Le Caravage se trouve maintenant emprisonné au Fort St. Angelo. Il demeure à cet endroit quelques mois, mais il s’échappe. On ignore comment le Caravage s’est évadé, mais on attribue son évasion aux quelques amis de l’artiste, probablement à Fabrizio Sforza Colonna, un condottiere (soldat mercenaire) membre de la famille Colonna. On émet alors un avis de recherche et d’arrestation, mais on ne le trouve pas. Son délit lui vaut au moins l’exclusion de l’Ordre de Malte et cinq ans en prison.

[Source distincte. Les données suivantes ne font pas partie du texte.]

(** Matching is monotone: a resource of the same class with at least the
    capabilities and capacity of a resource that matches a query also matches
    it. *)
Theorem matching_monotone q r r' :
  resource_covers r r' -> ResourceQuery_matches q r = true -> ResourceQuery_matches q r' = true.
Proof.
  intros [Hc Hcap Hqty]. unfold ResourceQuery_matches. contract_bools.
  intros [[-> Hreq] Hmin]. split; [split; [done|]|].
  - rewrite forallb_forall in *. intros req Hin. specialize (Hreq _ Hin).
    apply existsb_exists in Hreq as (c & Hc1 & Hc2). apply existsb_exists.
    apply list_elem_of_In, Hcap in Hc1 as (c' & Hc' & Hcov).
    exists c'. split; [by apply list_elem_of_In|]. by eapply requirement_covered.
  - rewrite forallb_forall in *. intros [k m] Hin. specialize (Hmin _ Hin). simpl in *.
    destruct (res_capacity r !! k) as [a|] eqn:Hk; [|done].
    destruct (Hqty _ _ Hk) as (a' & -> & Hu & Hle). simpl in *.
    unfold Quantity_satisfies in *. contract_bools. destruct Hmin. split; [congruence|lia].
Qed.

(** ** Provider snapshots *)
Lemma snapshot_member_Ok {A} validate (provider_of : A -> Identity) provider e a :
  snapshot_member validate provider_of provider e a = Ok tt <->
  validate a = Ok tt /\ provider_of a = provider.
Proof.
  unfold snapshot_member. rewrite result_bind_Ok. setoid_rewrite ensure_Ok.
  setoid_rewrite bool_decide_eq_true. split; [by intros ([] & ? & ?)|intros []; by exists tt].
Qed.

Definition snapshot_part {A} (validate : A -> result ContractError unit) (identity provider_of : A -> Identity)
    (provider : Identity) (limit : N) (xs : list A) : Prop :=
  (N.of_nat (length xs) <= limit)%N /\ NoDup ((fun x => ident_id (identity x)) <$> xs) /\
  Forall (fun x => validate x = Ok tt /\ provider_of x = provider) xs.

Lemma snapshot_part_Ok {A} validate identity (provider_of : A -> Identity) provider limit
    (e1 e2 e3 : ContractError) xs :
  snapshot_part validate identity provider_of provider limit xs <->
  ensure (N.of_nat (length xs) <=? limit)%N e1 = Ok tt /\
  for_unique (snapshot_member validate provider_of provider e2) (fun x => ident_id (identity x)) e3 ∅ xs
    = Ok tt.
Proof.
  rewrite ensure_Ok, for_unique_Ok. setoid_rewrite snapshot_member_Ok. unfold snapshot_part.
  rewrite N.leb_le. set_solver.
Qed.
Lemma snapshot_part_checks {A} validate identity (provider_of : A -> Identity) provider limit xs :
  snapshot_part validate identity provider_of provider limit xs ->
  (forall e1 : ContractError, ensure (N.of_nat (length xs) <=? limit)%N e1 = Ok tt) /\
  (forall e2 e3, for_unique (snapshot_member validate provider_of provider e2)
     (fun x => ident_id (identity x)) e3 ∅ xs = Ok tt).
Proof.
  intros Hs. split; intros.
  - apply (snapshot_part_Ok _ _ _ _ _ e1 e1 e1 _), proj1 in Hs. done.
  - apply (snapshot_part_Ok _ _ _ _ _ e2 e2 e3 _), proj2 in Hs. done.
Qed.
(** A snapshot is accepted exactly when its provider is valid, its
    generation is not zero, its validity window is proper, and its resources,
    workers and endpoints are bounded, valid, of this provider and pairwise
    distinct by id. *)
Theorem snapshot_accepted_iff s :
  ProviderSnapshot_validate s = Ok tt <->
  Identity_validate (snap_provider s) = Ok tt /\ (snap_snapshot_generation s <> 0)%N /\
  (0 < snap_sampled_at_unix_ms s < snap_expires_at_unix_ms s)%N /\
  (snap_expires_at_unix_ms s <= MAX_TIMESTAMP_UNIX_MS)%N /\
  snapshot_part Resource_validate res_identity res_provider (snap_provider s) MAX_RESOURCES_PER_SNAPSHOT
    (snap_resources s) /\
  snapshot_part Worker_validate wk_identity wk_provider (snap_provider s) MAX_WORKERS_PER_SNAPSHOT
    (snap_workers s) /\
  snapshot_part Endpoint_validate ep_identity ep_provider (snap_provider s) MAX_ENDPOINTS_PER_SNAPSHOT
    (snap_endpoints s).
Proof.
  unfold ProviderSnapshot_validate. rewrite !result_bind_unit, !validate_timestamp_Ok.
  split.
  - rewrite !ensure_Ok. intros (? & ? & ? & ? & ? & ? & ? & ? & ? & ? & ?).
    contract_bools. split_and!; try done; try lia;
      eapply (snapshot_part_Ok _ _ _ _ _ (contract_error "" "")); rewrite ensure_Ok; by split.
  - intros (? & ? & ? & ? & [? ?]%snapshot_part_checks & [? ?]%snapshot_part_checks
      & [? ?]%snapshot_part_checks).
    split_and!; auto; try lia; apply ensure_Ok; contract_bools; lia.
Qed.

(** ** Endpoint grants *)

(** A grant is usable only together with its lease: a grant that authorizes
    now also did at every earlier time, stops for ever at the earlier of the
    two expiries, and stops as soon as the lease is no longer active, changes
    holder or identity, or moves to another fence. *)
Theorem grant_dies_with_lease g endpoint grantee lease now :
  EndpointGrant_authorizes g endpoint grantee lease now = true ->
  lease_holder lease = grantee /\
  (forall t, (t <= now)%N -> EndpointGrant_authorizes g endpoint grantee lease t = true) /\
  (forall t e, lease_expires_at_unix_ms lease = Some e -> (N.min (grant_expires_at_unix_ms g) e <= t)%N ->
     EndpointGrant_authorizes g endpoint grantee lease t = false) /\
  (forall lease' t, lease_state lease' <> LActive \/ lease_fence_token lease' <> lease_fence_token lease \/
     lease_holder lease' <> lease_holder lease \/ lease_identity lease' <> lease_identity lease ->
     EndpointGrant_authorizes g endpoint grantee lease' t = false).
Proof.
  unfold EndpointGrant_authorizes. intros Ha. contract_bools. destruct_and!.
  destruct (lease_expires_at_unix_ms lease) as [e|]; [|done]. simpl in *.
  split_and!; [congruence|..].
  - intros t Ht. contract_bools. split_and!; try done; lia.
  - intros t e' [= <-] Ht. apply not_true_iff_false. intros Hx; contract_bools; destruct_and!. lia.
  - intros lease' t Hd. apply not_true_iff_false. intros Hx; contract_bools; destruct_and!.
    rewrite N.eqb_eq in *. destruct Hd as [Hd|[Hd|[Hd|Hd]]]; congruence.
Qed.

(** ** Revision negotiation *)

(** Negotiation is symmetric, and an agreed revision is valid, no newer
    than either side, and stable under negotiating again with either side. *)
Theorem negotiation_agrees a b :
  ContractRevision_negotiate a b = ContractRevision_negotiate b a /\
  (forall r, ContractRevision_negotiate a b = Some r ->
     ContractRevision_validate r = Ok tt /\ rev_major r = rev_major a /\ rev_major r = rev_major b /\
     (rev_minor r <= rev_minor a)%N /\ (rev_minor r <= rev_minor b)%N /\
     ContractRevision_negotiate a r = Some r /\ ContractRevision_negotiate r b = Some r).
Proof.
  assert (forall x y r, ContractRevision_negotiate x y = Some r <->
    ContractRevision_validate x = Ok tt /\ ContractRevision_validate y = Ok tt /\
    rev_contract_id x = rev_contract_id y /\ rev_major x = rev_major y /\
    r = mk_revision (rev_contract_id x) (rev_major x) (N.min (rev_minor x) (rev_minor y))) as Hspec.
  { intros x y r. unfold ContractRevision_negotiate.
    destruct (ContractRevision_validate x) as [[]|], (ContractRevision_validate y) as [[]|]; simpl;
      try naive_solver.
    case_bool_decide; simpl; [|naive_solver].
    destruct (N.eqb_spec (rev_major x) (rev_major y)); simpl; naive_solver. }
  split.
  - apply option_eq. intros r. rewrite !Hspec. rewrite (N.min_comm (rev_minor a)). naive_solver congruence.
  - intros r (Ha & Hb & Hid & Hm & ->)%Hspec. rewrite !Hspec. simpl.
    assert (ContractRevision_validate (mk_revision (rev_contract_id a) (rev_major a)
              (N.min (rev_minor a) (rev_minor b))) = Ok tt) by done.
    split_and!; try done; try lia; f_equal; lia.
Qed.

(** ** Concrete instances *)
Definition example_lease (expiry : N) : Lease :=
  mk_lease (mk_identity "lease-1" 1) (mk_identity "agent" 1) [mk_identity "gpu-0" 1] LActive 7 (Some expiry).

Lemma renewal_extends_authority_witness :
  exists l', Lease_renew_lease (example_lease 1000) 7 2000 500 = Ok l' /\
    Lease_authorizes l' (mk_identity "agent" 1) (mk_identity "gpu-0" 1) 7 1500 = true.
Proof.
  assert (Lease_renew_lease (example_lease 1000) 7 2000 500 = Ok (example_lease 2000)) as Hr
    by (vm_compute; reflexivity).
  exists (example_lease 2000). split; [exact Hr|].
  apply (renewal_extends_authority (example_lease 1000) (example_lease 2000) 7 2000 500 Hr).
  split; [reflexivity|]. split; [apply elem_of_cons; by left|]. split; [reflexivity|lia].
Defined.

Definition example_resource (memory : N) (revision : N) : Resource :=
  mk_resource (mk_identity "gpu-0" 1) (mk_identity "adapter" 1) "gpu.nvidia"
    [mk_capability "cuda" revision ∅] {["memory" := mk_quantity memory "bytes"]} ∅ ResourceReady "ready" "ok" [].
Definition example_query : ResourceQuery :=
  mk_query "gpu.nvidia" 1 [mk_requirement "cuda" 2 ∅] {["memory" := mk_quantity 16 "bytes"]}.

Lemma matching_monotone_witness :
  ResourceQuery_matches example_query (example_resource 16 2) = true /\
  ResourceQuery_matches example_query (example_resource 24 3) = true.
Proof.
  assert (ResourceQuery_matches example_query (example_resource 16 2) = true) as Hm
    by (vm_compute; reflexivity).
  split; [exact Hm|]. apply (matching_monotone example_query (example_resource 16 2)); [|exact Hm].
  split; [done| |].
  - intros c Hc. eexists. split; [apply elem_of_cons; by left|].
    simpl in Hc. apply list_elem_of_singleton in Hc as ->. by split_and!.
  - intros k q. simpl. rewrite lookup_singleton_Some. intros [<- <-].
    exists (mk_quantity 24 "bytes"). split; [by rewrite lookup_singleton_eq|]. simpl. split; [done|lia].
Defined.

Definition example_grant : EndpointGrant :=
  mk_grant (mk_identity "grant-1" 1) (mk_identity "endpoint-1" 1) (mk_identity "agent" 1)
    (mk_identity "lease-1" 1) 7 800.
Lemma grant_dies_with_lease_witness :
  EndpointGrant_authorizes example_grant (mk_identity "endpoint-1" 1) (mk_identity "agent" 1)
    (example_lease 1000) 900 = false.
Proof.
  apply (grant_dies_with_lease example_grant (mk_identity "endpoint-1" 1) (mk_identity "agent" 1)
           (example_lease 1000) 500) with (e := 1000%N); [vm_compute; reflexivity|reflexivity|simpl; lia].
Defined.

Après un court séjour à Sicile, le Caravage est de retour à Naples où il est victime d’une violente agression (l’agresseur étant probablement un ennemi maltais). Michelangelo continue à peindre des œuvres de haute qualité, la lumière sur ses tableaux guide la vue de son expectateur, le sublime naît constamment de la misère chez le Caravage. L’angoisse de l’artiste se reflète dans son art et sa conception de Dieu comme lumière devient la protagoniste de ses œuvres, une lumière capable de briller sur la beauté des choses et sur celles qui ne valent rien.

L’Incrédulité de saint Thomas, vers 1603, Galerie des Offices, Florence.

Fin Tragique et Héritage Éternel

Finalement, le Caravage obtient la grâce et il prend un bateau en direction de Rome. Il n’avait que quelques possessions et quelques peintures, mais il était sans doute heureux au fond de son cœur. Cependant le bateau fait escale à Porto Ercole, un village italien se trouvant à 150 kilomètres de Rome. Malheureusement et encore une fois, le Caravage se fait arrêter par la police et il reste quelque temps sous garde. Quand on l’a relâché deux jours après, le bateau était déjà parti. Certains disent que le Caravage est mort sur la plage, mais d’autres assurent que l’artiste a dû être hospitalisé quelques jours après avoir raté le bateau à cause d’une grave septicémie à staphylocoque doré qui a provoqué sa mort le 18 juillet 1610 à l’âge de 37 ans. Le Caravage n’a jamais pu remettre les pieds à Rome…

Aujourd’hui, 410 ans après sa mort et de centaines d’artistes, Michelangelo Merisi da Caravaggio est considéré le plus grand représentateur du ténébrisme et de la peinture baroque. Sans aucun doute, ses ouvres reflètent une introspection. On y apprécie clairement l’évolution de sa pensée et l’abattement de son esprit. Sa vie a été remplie de mésaventure et il a à peine connu le bonheur et la sérénité. Mais cet esprit turbulent a été le créateur des œuvres étonnantes, réalistes et émouvantes. On devrait tous avoir au moins une notion de l’existence de l’enfant terrible de la peinture italienne.    

Amour endormi, 1608, Galerie Palatine, Palais Pitti, Florence.

Références :

Graham-Dixon, A. (2010). Caravaggio: Una Vida Sagrada y Profana. Taurus.